Dan sementara MBS telah dengan tekun mengkonsolidasikan kekuasaannya dalam keluarga kerajaan Saudi dengan mengesampingkan penantang potensial, Sheikh Nawaf tidak memiliki alasan atau kesempatan untuk melakukannya.
Mengingat usianya, dia diperkirakan tidak akan bertahan lebih lama dari saudara tirinya.
Pertanyaan tentang berlalunya generasi obor di Kuwait dengan demikian tetap belum terselesaikan. Apakah akan diteruskan langsung ke generasi berikutnya, seperti yang terjadi di Oman pada awal tahun ini?
Atau mungkin melewatkan satu generasi, seperti halnya Saudi?
Dalam kedua peristiwa tersebut, diperkirakan tidak akan berlalu dengan lancar.
Perebutan kekuasaan antara dua cabang utama keluarga Sabah yang berkuasa di Kuwait, Jaber dan Salem, kemungkinan akan terjadi.
Selama lebih dari dua abad, mereka cenderung bergantian naik takhta, tetapi Sheikh Sabah melanggar tradisi dengan menunjuk Sheikh Nawaf, sesama Jaber, untuk menggantikannya.
Dan pria yang diperkirakan akan menjadi putra mahkota berikutnya juga seorang Jaber: Sheikh Nasser Sabah, putra tertua dari emir yang sakit.
Sheikh Nasser bukanlah hal yang pasti: Dia dipecat sebagai menteri pertahanan oleh ayahnya akhir musim gugur lalu, setelah perseteruan publik dengan menteri lain.
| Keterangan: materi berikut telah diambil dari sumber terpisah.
(** * rag-example: the RAG engine of [rag_engine.go], embedded in Rocq

    The development follows the Go source function by function.  Go
    strings are byte sequences and are modelled by [string] (a sequence
    of 8-bit [ascii] characters); Go's [int] is a 64-bit two's-complement
    integer, modelled by [Z] with the wrap-around written out; [float32]
    is IEEE 754 binary32, modelled by [spec_float] at precision 24 and
    maximal exponent 128, every operation rounded on its own (what the
    Go compiler emits where it does not fuse a multiplication with an
    addition).  Calls to the two injected collaborators and to the
    logger are events of a small free monad which is run against
    arbitrary collaborators.  The clients of [main.go] follow: the
    mocks of the demonstration mode, and of the live clients what does
    not go through the Milvus library. *)

From Stdlib Require Import ZArith List Bool Ascii String DecimalString Lia.
From Stdlib Require Import Reals Lra.
From Stdlib Require Import Floats.SpecFloat.
Import ListNotations.

Local Open Scope string_scope.
Local Open Scope list_scope.
Local Open Scope Z_scope.

(** ** Go strings *)

Module GoString.

Definition byte_is (c : ascii) (n : N) : bool := N.eqb (N_of_ascii c) n.

Definition nl : string := String "010"%char EmptyString.
Definition dquote : string := String "034"%char EmptyString.

(** [len(s)] *)
Definition len (s : string) : Z := Z.of_nat (String.length s).

(** [s[lo:hi]]; [None] is the run-time panic of an out-of-range slice. *)
Definition slice (s : string) (lo hi : Z) : option string :=
  if (0 <=? lo) && (lo <=? hi) && (hi <=? len s)
  then Some (substring (Z.to_nat lo) (Z.to_nat (hi - lo)) s)
  else None.

(** [strings.LastIndex(s, sep)] for a one-byte separator: the index of
    the last occurrence of the byte, or -1. *)
Fixpoint LastIndex_from (i acc : Z) (s : string) (sep : ascii) : Z :=
  match s with
  | EmptyString => acc
  | String c s' =>
      LastIndex_from (i + 1) (if Ascii.eqb c sep then i else acc) s' sep
  end.

Definition LastIndex (s : string) (sep : ascii) : Z :=
  LastIndex_from 0 (-1) s sep.

Fixpoint rev_append (s acc : string) : string :=
  match s with
  | EmptyString => acc
  | String c s' => rev_append s' (String c acc)
  end.

Definition rev (s : string) : string := rev_append s EmptyString.

(** The bytes [strings.TrimSpace] removes on its ASCII path:
    tab, newline, vertical tab, form feed, carriage return, space. *)
Definition asciiSpace (c : ascii) : bool :=
  byte_is c 9 || byte_is c 10 || byte_is c 11 || byte_is c 12
  || byte_is c 13 || byte_is c 32.

(** The runes above U+007F for which [unicode.IsSpace] holds, by their
    (unique, shortest-form) UTF-8 encodings: U+0085 and U+00A0 on two
    bytes; U+1680, U+2000..U+200A, U+2028, U+2029, U+202F, U+205F and
    U+3000 on three. *)
Definition space2 (b1 b2 : ascii) : bool :=
  byte_is b1 194 && (byte_is b2 133 || byte_is b2 160).

Definition space3 (b1 b2 b3 : ascii) : bool :=
  (byte_is b1 225 && byte_is b2 154 && byte_is b3 128)
  || (byte_is b1 226 && byte_is b2 128
      && ((N.leb 128 (N_of_ascii b3) && N.leb (N_of_ascii b3) 138)
          || byte_is b3 168 || byte_is b3 169 || byte_is b3 175))
  || (byte_is b1 226 && byte_is b2 129 && byte_is b3 159)
  || (byte_is b1 227 && byte_is b2 128 && byte_is b3 128).

(** Leading white space: runes are decoded from the front and dropped
    while they are white space. *)
Fixpoint TrimLeftSpace (s : string) : string :=
  match s with
  | EmptyString => EmptyString
  | String b1 s1 =>
      if asciiSpace b1 then TrimLeftSpace s1 else
      match s1 with
      | EmptyString => s
      | String b2 s2 =>
          if space2 b1 b2 then TrimLeftSpace s2 else
          match s2 with
          | EmptyString => s
          | String b3 s3 =>
              if space3 b1 b2 b3 then TrimLeftSpace s3 else s
          end
      end
  end.

(** Trailing white space, on the reversed string: the last rune is
    decoded at the (reversed) front, its bytes in reverse order. *)
Fixpoint TrimLeftSpace_rev (r : string) : string :=
  match r with
  | EmptyString => EmptyString
  | String b1 r1 =>
      if asciiSpace b1 then TrimLeftSpace_rev r1 else
      match r1 with
      | EmptyString => r
      | String b2 r2 =>
          if space2 b2 b1 then TrimLeftSpace_rev r2 else
          match r2 with
          | EmptyString => r
          | String b3 r3 =>
              if space3 b3 b2 b1 then TrimLeftSpace_rev r3 else r
          end
      end
  end.

Definition TrimRightSpace (s : string) : string :=
  rev (TrimLeftSpace_rev (rev s)).

(** [strings.TrimSpace]: leading, then trailing white space removed. *)
Definition TrimSpace (s : string) : string :=
  TrimRightSpace (TrimLeftSpace s).

(** [strings.Contains(s, sub)] *)
Definition ContainsB (s sub : string) : bool :=
  match index 0 sub s with Some _ => true | None => false end.

(** [sub] occurs in [s]. *)
Definition Contains (s sub : string) : Prop :=
  exists pre post, s = (pre ++ sub ++ post)%string.

End GoString.

(** ** Go's [int] *)

Module GoInt.

Definition wrap (z : Z) : Z := (z + 2 ^ 63) mod 2 ^ 64 - 2 ^ 63.
Definition add (a b : Z) : Z := wrap (a + b).
Definition sub (a b : Z) : Z := wrap (a - b).
(** [a / b] truncates towards zero. *)
Definition div (a b : Z) : Z := wrap (Z.quot a b).

End GoInt.

(** ** ChunkText *)

Module Chunker.
Import GoString.

(** What one pass through the body of the [for] loop does. *)
Inductive iteration : Type :=
| Continue (start : Z) (chunks : list string)
| Break (chunks : list string)
| Panic.

(** What a call does, when it comes back. *)
Inductive outcome : Type :=
| Return (chunks : list string)
| Panics.

(** Lines 137-148: the chunk and its end after the search for a
    sentence boundary; [None] when re-slicing panics. *)
Definition boundary (text : string) (chunkSize start end_ : Z)
           (chunk : string) : option (string * Z) :=
  if end_ <? len text then
    let lastPeriod := LastIndex chunk "."%char in
    let lastNewline := LastIndex chunk "010"%char in
    let lastBreak :=
      if lastNewline >? lastPeriod then lastNewline else lastPeriod in
    if lastBreak >? GoInt.add start (GoInt.div chunkSize 2) then
      match slice chunk 0 (GoInt.add lastBreak 1) with
      | Some chunk' => Some (chunk', GoInt.add start (len chunk'))
      | None => None
      end
    else Some (chunk, end_)
  else Some (chunk, end_).

(** Lines 131-160: the loop body, entered with [start < len(text)]. *)
Definition ChunkText_body (text : string) (chunkSize overlap : Z)
           (start : Z) (chunks : list string) : iteration :=
  let end_ := GoInt.add start chunkSize in
  let end_ := if end_ >? len text then len text else end_ in
  match slice text start end_ with
  | None => Panic
  | Some chunk =>
      match boundary text chunkSize start end_ chunk with
      | None => Panic
      | Some (chunk, end_) =>
          let chunk := TrimSpace chunk in
          let chunks :=
            if String.eqb chunk "" then chunks else chunks ++ [chunk] in
          if end_ =? len text then Break chunks else
          let start := GoInt.sub end_ overlap in
          let start := if start <? 0 then 0 else start in
          Continue start chunks
      end
  end.
(** A request with a recognised [type] and an identifier that is not a
    [BIGINT] sends one statement, which the server refuses; the answer is
    500 and the database is as before. *)
Lemma put_out_of_range (checkinId : Z) (type : js_value) :
  includes ["break"; "checkin"; "checkout"] type = true ->
  ~ is_bigint checkinId ->
  put_employee_checkins now checkinId type s
  = ({| status_code := 500;
        message := Some "Internal server error";
        body := None |},
     {| db := db s;
        received :=
          received s
          ++ [SELECT_update_checkin_status checkinId (text_param type)] |}).
Proof.
  intros Hyes Hout. unfold put_employee_checkins, try_catch. rewrite Hyes.
  cbn [negb]. unfold mbind, io_bind, query_call, bigint_param.
  by rewrite bool_decide_eq_false_2.
Qed.

(** A request with a recognised [type] and an identifier that is a
    [BIGINT] sends one statement, which rewrites the rows with the given
    [id], and is answered 200. *)
Lemma put_valid (checkinId : Z) (type : js_value) :
  includes ["break"; "checkin"; "checkout"] type = true ->
  is_bigint checkinId ->
  put_employee_checkins now checkinId type s
  = ({| status_code := 200;
        message := Some (transition_message (text_param type));
        body := None |},
     {| db :=
          {| employee_checkins :=
               update_row clk (transition_set clk (text_param type))
                          checkinId <$> rows;
             employee_checkins_id_seq := employee_checkins_id_seq (db s) |};
        received :=
          received s
          ++ [SELECT_update_checkin_status checkinId (text_param type)] |}).
Proof.
  intros Hyes Hid. pose proof (includes_text type Hyes) as Hty.
  unfold put_employee_checkins, try_catch. rewrite Hyes.
  cbn [negb]. unfold mbind, io_bind, query_call, bigint_param.
  rewrite bool_decide_eq_true_2 by done.
  rewrite update_checkin_status_set by (apply status_short in Hty; lia).
  rewrite update_where_id_checked; [done|].
  intros r. unfold status_check. rewrite transition_set_status.
  by apply bool_decide_eq_true_2.
Qed.
(** A request to one of the operations of the service, with what the call
    reads from outside, and the database it leaves. *)
Inductive Request : Type :=
| call_enroll (env : Env) (data : Data.t) (user : User)
| call_advanceStage (env : Env) (id : string) (user : User)
| call_withdraw (env : Env) (id : string) (reason : JsValue) (user : User)
| call_revokeVictimConsent (env : Env) (id : string) (user : User)
| call_createInterventionPlan (env : Env) (participantId : string)
    (data : PlanData.t) (user : User)
| call_addFollowUp (env : Env) (participantId : string)
    (data : FollowUpData.t) (user : User).

Definition serve (pg : Engine) (request : Request) (db : Db) : Db :=
  match request with
  | call_enroll env data user => snd (enroll pg env data user db)
  | call_advanceStage env id user => snd (advanceStage pg env id user db)
  | call_withdraw env id reason user => snd (withdraw pg env id reason user db)
  | call_revokeVictimConsent env id user =>
      snd (revokeVictimConsent pg env id user db)
  | call_createInterventionPlan env participantId data user =>
      snd (createInterventionPlan pg env participantId data user db)
  | call_addFollowUp env participantId data user =>
      snd (addFollowUp pg env participantId data user db)
  end.

(** The requests served one after the other, whether they return or throw. *)
Definition serve_all (pg : Engine) (requests : list Request) (db : Db) : Db :=
  fold_left (fun db request => serve pg request db) requests db.

(* ================================================================== *)
(** ** Concrete requests and stores used as examples *)

Module Fixture.

(** A small engine for the examples.  It reads a uuid in the standard
    8-4-4-4-12 layout, in either case, and prints it in lower case; it
    reads 'true', 't', 'false' and 'f' as booleans, a text that fits the
    column as itself, a date as year, month and day, an array of quoted
    words as the driver writes it below, and the JSON texts 'null', '[]'
    and '{}'.  The examples send nothing else. *)

Definition is_hex (c : ascii) : bool :=
  let n := nat_of_ascii c in
  ((48 <=? n) && (n <=? 57) || (97 <=? n) && (n <=? 102) ||
   (65 <=? n) && (n <=? 70))%nat.

Definition lower_hex (c : ascii) : ascii :=
  let n := nat_of_ascii c in
  if ((65 <=? n) && (n <=? 70))%nat then ascii_of_nat (n + 32) else c.

Fixpoint uuid_from (pos : nat) (s : string) : option string :=
  match s with
  | EmptyString => if (pos =? 36)%nat then Some EmptyString else None
  | String c s' =>
      if (36 <=? pos)%nat then None
      else if ((pos =? 8) || (pos =? 13) || (pos =? 18) || (pos =? 23))%nat
      then (if Ascii.eqb c "-"
            then option_map (String c) (uuid_from (S pos) s') else None)
      else (if is_hex c
            then option_map (String (lower_hex c)) (uuid_from (S pos) s')
            else None)
  end.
Dia kemungkinan akan menghadapi penantang dari cabang Salem.
Sudah, ada bisikan manuver oleh kedua cabang.
Uniknya untuk monarki Teluk, parlemen akan memainkan peran dalam suksesi, seperti yang terjadi pada pengangkatan emir saat ini pada tahun 2006.
Anggota parlemen Kuwait dipilih, dan memiliki kekuatan yang cukup besar – untuk memblokir kemampuan pemerintah untuk meminjam dana, misalnya.
Permainan kekuasaan berlangsung dengan latar belakang ketidakpastian ekonomi.
Seperti negara-negara Teluk lainnya, Kuwait sedang berjuang untuk mengatasi harga minyak yang rendah.
Pada bulan Mei, pada puncak pandemi, Sheikh Sabah memberikan peringatan yang disiarkan televisi terhadap ketergantungan yang berkelanjutan pada ekspor minyak.
Pada hari operasinya, S&P menurunkan prospek peringkat negara Kuwait menjadi negatif dari stabil, mengutip dampak pengurangan produksi minyak di tengah pandemi.
Ia memperkirakan defisit akan melebar menjadi hampir 40 persen dari produk domestik bruto, dibandingkan dengan sekitar 10 persen pada 2019. Bagi Kuwait, tampaknya, kecemasan atas suksesi hanyalah salah satu dari suksesi kecemasan.